(** C4 as first stated fails on the empty cache: no frame survives the
    filter, yet the failure is [InsufficientData]. *)
Lemma stride_filter_empty_cache :
  analyze crossing_test 7 "ann" "z1" door [] 25 1 = Err InsufficientData
  /\ ~ (analyze crossing_test 7 "ann" "z1" door [] 25 1 = Err NoFramesMatched
        <-> filter (survives 1) ([] : list Detection) = []).
Proof.
  split; [reflexivity |].
  intros [_ H]. specialize (H eq_refl). discriminate.
Qed.

(** ** The empty cache *)

(** C9. On an empty cache the analysis fails with [InsufficientData],
    whatever the polygon, the oracle, the frame rate and the stride; a
    request against a feed with an empty cache produces no result and
    leaves the feed document as it was, and its failure is
    [InsufficientData] as soon as it names a zone of the feed. *)
Theorem empty_cache_insufficient (ppt : Polygon -> Point -> option Z)
  (env : Env) (user : string) (data : Request) (feed_obj : Feed)
  (zid : string) (zone : Zone) :
  detections_cache feed_obj = [] ->
  (forall now fps_ frame_step_,
     analyze ppt now user zid zone [] fps_ frame_step_ = Err InsufficientData)
  /\ (exists e, analyze_zone ppt env user data feed_obj = (Err e, feed_obj))
  /\ (req_zone_id data = Some zid -> zid <> EmptyString ->
      find (fun z => String.eqb (z_zone_id z) zid) (zones feed_obj) = Some zone ->
      analyze_zone ppt env user data feed_obj = (Err InsufficientData, feed_obj)).
Proof.
  intro Hempty. split; [reflexivity |].
  unfold analyze_zone. rewrite Hempty. split.
  - destruct (req_zone_id data) as [z |]; [| eauto].
    destruct (String.eqb z EmptyString); [eauto |].
    destruct (find _ (zones feed_obj)); eexists; reflexivity.
  - intros -> Hz ->.
    apply String.eqb_neq in Hz. now rewrite Hz.
Qed.

(** C9 on the unprocessed feed. *)
Lemma empty_cache_insufficient_witness :
  detections_cache unprocessed = [] /\
  analyze_zone crossing_test morning "ann" (ask (Some 1)) unprocessed
  = (Err InsufficientData, unprocessed).
Proof.
  split; [reflexivity |].
  apply (empty_cache_insufficient crossing_test morning "ann" (ask (Some 1))
           unprocessed "z1" door eq_refl).
  - reflexivity.
  - discriminate.
  - reflexivity.
Defined.

(** ** The requested stride *)

(** C10. A requested stride below 1 is not refused: the handler answers, and
    leaves the feed, exactly as for the stride 1. *)
Theorem frame_step_coerced (ppt : Polygon -> Point -> option Z) (env : Env)
  (user : string) (zid : option string) (s : Z) (feed_obj : Feed) :
  s < 1 ->
  analyze_zone ppt env user
    {| req_zone_id := zid; req_frame_step := Some s |} feed_obj
  = analyze_zone ppt env user
      {| req_zone_id := zid; req_frame_step := Some 1 |} feed_obj.
Proof.
  intro Hs. unfold analyze_zone. cbn [req_zone_id req_frame_step].
  replace (s <? 1) with true by (symmetry; apply Z.ltb_lt; lia).
  reflexivity.
Qed.

(** C10 on the corridor feed with the stride -3. *)
Lemma frame_step_coerced_witness :
  -3 < 1 /\
  exists r feed',
    analyze_zone crossing_test morning "ann" (ask (Some (-3))) corridor
    = (Ok r, feed') /\ frame_step r = 1 /\
    analyze_zone crossing_test morning "ann" (ask (Some 1)) corridor
    = (Ok r, feed').
Proof.
  assert (H : -3 < 1) by lia.
  split; [exact H |].
  pose proof (frame_step_coerced crossing_test morning "ann" (Some "z1"%string)
                (-3) corridor H) as E.
  unfold ask. rewrite E.
  eexists. eexists. split; [reflexivity |].
  split; reflexivity.
Defined.

(** ** Repeated calls *)

Lemma analyze_stamp (ppt : Polygon -> Point -> option Z) (now now' : DateTime)
  (user zid : string) (zone : Zone) (cache : list Detection) (fps_ : Q)
  (frame_step_ : Z) :
  analyze ppt now' user zid zone cache fps_ frame_step_ =
  match analyze ppt now user zid zone cache fps_ frame_step_ with
  | Ok r => Ok (with_analyzed_at now' r)
  | Err e => Err e
  end.
Proof.
  unfold analyze. destruct cache as [| det rest]; trivial.
  destruct (run_loop ppt (z_polygon zone) fps_ frame_step_ (det :: rest)
              loop_start) as [st | e]; trivial.
  cbn [bind]. destruct (counts st); reflexivity.
Qed.

(** C6, as the handler has it. Two calls on the same request and feed fail
    alike or both succeed; the stamp of a result is the handler's own first
    clock reading, and the second result is the first one with the stamp
    replaced by the second call's reading: every other field is equal. *)
Theorem repeatable_up_to_stamp (ppt : Polygon -> Point -> option Z)
  (env1 env2 : Env) (user : string) (data : Request) (feed_obj : Feed) :
  match fst (analyze_zone ppt env1 user data feed_obj),
        fst (analyze_zone ppt env2 user data feed_obj) with
  | Ok r1, Ok r2 =>
      analyzed_at r1 = utcnow_summary env1
      /\ r2 = with_analyzed_at (utcnow_summary env2) r1
  | Err e1, Err e2 => e1 = e2
  | _, _ => False
  end.
Proof.
  unfold analyze_zone.
  destruct (req_zone_id data) as [z |]; [| reflexivity].
  destruct (String.eqb z EmptyString); [reflexivity |].
  destruct (find _ (zones feed_obj)) as [zone |]; [| reflexivity].
  set (fps_ := match summary_fps feed_obj with Some f => f | None => 10%Q end).
  set (st := if _ <? 1 then 1 else _).
  rewrite (analyze_stamp ppt (utcnow_summary env1) (utcnow_summary env2)).
  destruct (analyze ppt (utcnow_summary env1) user z zone
              (detections_cache feed_obj) fps_ st) as [r | e] eqn:E;
    cbn [fst]; [| reflexivity].
  split; [| reflexivity].
  apply analyze_ok in E. destruct E as (_ & _ & ->). reflexivity.
Qed.

(** C6 as first stated fails: the same request on the same feed, answered
    at two different times, gives two different results. *)
Lemma two_calls_differ :
  fst (analyze_zone crossing_test morning "ann" (ask (Some 1)) corridor)
  <> fst (analyze_zone crossing_test evening "ann" (ask (Some 1)) corridor).
Proof.
  vm_compute. intro H. injection H as H. discriminate.
Qed.

(** ** The matching loop *)

Section Matching.

Variables (frame_idx : Z) (box : Box).

Lemma window_test (p : TrackedPerson) :
  (last_frame p >=? frame_idx - 10) = in_window frame_idx p.
Proof.
  unfold in_window.
  destruct (frame_idx - last_frame p <=? 10) eqn:E.
  - apply Z.leb_le in E. apply Z.geb_le. lia.
  - apply Z.leb_gt in E. rewrite Z.geb_leb. apply Z.leb_gt. lia.
Qed.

═══

# [EXERCISE REQUIREMENTS]
Copy out each line of the data exactly.

# [SOLUTION TO THIS EXERCISE]
(** C4 as first stated fails on the empty cache: no frame survives the
    filter, yet the failure is [InsufficientData]. *)
Lemma stride_filter_empty_cache :
  analyze crossing_test 7 "ann" "z1" door [] 25 1 = Err InsufficientData
  /\ ~ (analyze crossing_test 7 "ann" "z1" door [] 25 1 = Err NoFramesMatched
        <-> filter (survives 1) ([] : list Detection) = []).
Proof.
  split; [reflexivity |].
  intros [_ H]. specialize (H eq_refl). discriminate.
Qed.

(** ** The empty cache *)

(** C9. On an empty cache the analysis fails with [InsufficientData],
    whatever the polygon, the oracle, the frame rate and the stride; a
    request against a feed with an empty cache produces no result and
    leaves the feed document as it was, and its failure is
    [InsufficientData] as soon as it names a zone of the feed. *)
Theorem empty_cache_insufficient (ppt : Polygon -> Point -> option Z)
  (env : Env) (user : string) (data : Request) (feed_obj : Feed)
  (zid : string) (zone : Zone) :
  detections_cache feed_obj = [] ->
  (forall now fps_ frame_step_,
     analyze ppt now user zid zone [] fps_ frame_step_ = Err InsufficientData)
  /\ (exists e, analyze_zone ppt env user data feed_obj = (Err e, feed_obj))
  /\ (req_zone_id data = Some zid -> zid <> EmptyString ->
      find (fun z => String.eqb (z_zone_id z) zid) (zones feed_obj) = Some zone ->
      analyze_zone ppt env user data feed_obj = (Err InsufficientData, feed_obj)).
Proof.
  intro Hempty. split; [reflexivity |].
  unfold analyze_zone. rewrite Hempty. split.
  - destruct (req_zone_id data) as [z |]; [| eauto].
    destruct (String.eqb z EmptyString); [eauto |].
    destruct (find _ (zones feed_obj)); eexists; reflexivity.
  - intros -> Hz ->.
    apply String.eqb_neq in Hz. now rewrite Hz.
Qed.

(** C9 on the unprocessed feed. *)
Lemma empty_cache_insufficient_witness :
  detections_cache unprocessed = [] /\
  analyze_zone crossing_test morning "ann" (ask (Some 1)) unprocessed
  = (Err InsufficientData, unprocessed).
Proof.
  split; [reflexivity |].
  apply (empty_cache_insufficient crossing_test morning "ann" (ask (Some 1))
           unprocessed "z1" door eq_refl).
  - reflexivity.
  - discriminate.
  - reflexivity.
Defined.

(** ** The requested stride *)

(** C10. A requested stride below 1 is not refused: the handler answers, and
    leaves the feed, exactly as for the stride 1. *)
Theorem frame_step_coerced (ppt : Polygon -> Point -> option Z) (env : Env)
  (user : string) (zid : option string) (s : Z) (feed_obj : Feed) :
  s < 1 ->
  analyze_zone ppt env user
    {| req_zone_id := zid; req_frame_step := Some s |} feed_obj
  = analyze_zone ppt env user
      {| req_zone_id := zid; req_frame_step := Some 1 |} feed_obj.
Proof.
  intro Hs. unfold analyze_zone. cbn [req_zone_id req_frame_step].
  replace (s <? 1) with true by (symmetry; apply Z.ltb_lt; lia).
  reflexivity.
Qed.

(** C10 on the corridor feed with the stride -3. *)
Lemma frame_step_coerced_witness :
  -3 < 1 /\
  exists r feed',
    analyze_zone crossing_test morning "ann" (ask (Some (-3))) corridor
    = (Ok r, feed') /\ frame_step r = 1 /\
    analyze_zone crossing_test morning "ann" (ask (Some 1)) corridor
    = (Ok r, feed').
Proof.
  assert (H : -3 < 1) by lia.
  split; [exact H |].
  pose proof (frame_step_coerced crossing_test morning "ann" (Some "z1"%string)
                (-3) corridor H) as E.
  unfold ask. rewrite E.
  eexists. eexists. split; [reflexivity |].
  split; reflexivity.
Defined.

(** ** Repeated calls *)

Lemma analyze_stamp (ppt : Polygon -> Point -> option Z) (now now' : DateTime)
  (user zid : string) (zone : Zone) (cache : list Detection) (fps_ : Q)
  (frame_step_ : Z) :
  analyze ppt now' user zid zone cache fps_ frame_step_ =
  match analyze ppt now user zid zone cache fps_ frame_step_ with
  | Ok r => Ok (with_analyzed_at now' r)
  | Err e => Err e
  end.
Proof.
  unfold analyze. destruct cache as [| det rest]; trivial.
  destruct (run_loop ppt (z_polygon zone) fps_ frame_step_ (det :: rest)
              loop_start) as [st | e]; trivial.
  cbn [bind]. destruct (counts st); reflexivity.
Qed.

(** C6, as the handler has it. Two calls on the same request and feed fail
    alike or both succeed; the stamp of a result is the handler's own first
    clock reading, and the second result is the first one with the stamp
    replaced by the second call's reading: every other field is equal. *)
Theorem repeatable_up_to_stamp (ppt : Polygon -> Point -> option Z)
  (env1 env2 : Env) (user : string) (data : Request) (feed_obj : Feed) :
  match fst (analyze_zone ppt env1 user data feed_obj),
        fst (analyze_zone ppt env2 user data feed_obj) with
  | Ok r1, Ok r2 =>
      analyzed_at r1 = utcnow_summary env1
      /\ r2 = with_analyzed_at (utcnow_summary env2) r1
  | Err e1, Err e2 => e1 = e2
  | _, _ => False
  end.
Proof.
  unfold analyze_zone.
  destruct (req_zone_id data) as [z |]; [| reflexivity].
  destruct (String.eqb z EmptyString); [reflexivity |].
  destruct (find _ (zones feed_obj)) as [zone |]; [| reflexivity].
  set (fps_ := match summary_fps feed_obj with Some f => f | None => 10%Q end).
  set (st := if _ <? 1 then 1 else _).
  rewrite (analyze_stamp ppt (utcnow_summary env1) (utcnow_summary env2)).
  destruct (analyze ppt (utcnow_summary env1) user z zone
              (detections_cache feed_obj) fps_ st) as [r | e] eqn:E;
    cbn [fst]; [| reflexivity].
  split; [| reflexivity].
  apply analyze_ok in E. destruct E as (_ & _ & ->). reflexivity.
Qed.

(** C6 as first stated fails: the same request on the same feed, answered
    at two different times, gives two different results. *)
Lemma two_calls_differ :
  fst (analyze_zone crossing_test morning "ann" (ask (Some 1)) corridor)
  <> fst (analyze_zone crossing_test evening "ann" (ask (Some 1)) corridor).
Proof.
  vm_compute. intro H. injection H as H. discriminate.
Qed.

(** ** The matching loop *)

Section Matching.

Variables (frame_idx : Z) (box : Box).

Lemma window_test (p : TrackedPerson) :
  (last_frame p >=? frame_idx - 10) = in_window frame_idx p.
Proof.
  unfold in_window.
  destruct (frame_idx - last_frame p <=? 10) eqn:E.
  - apply Z.leb_le in E. apply Z.geb_le. lia.
  - apply Z.leb_gt in E. rewrite Z.geb_leb. apply Z.leb_gt. lia.
Qed.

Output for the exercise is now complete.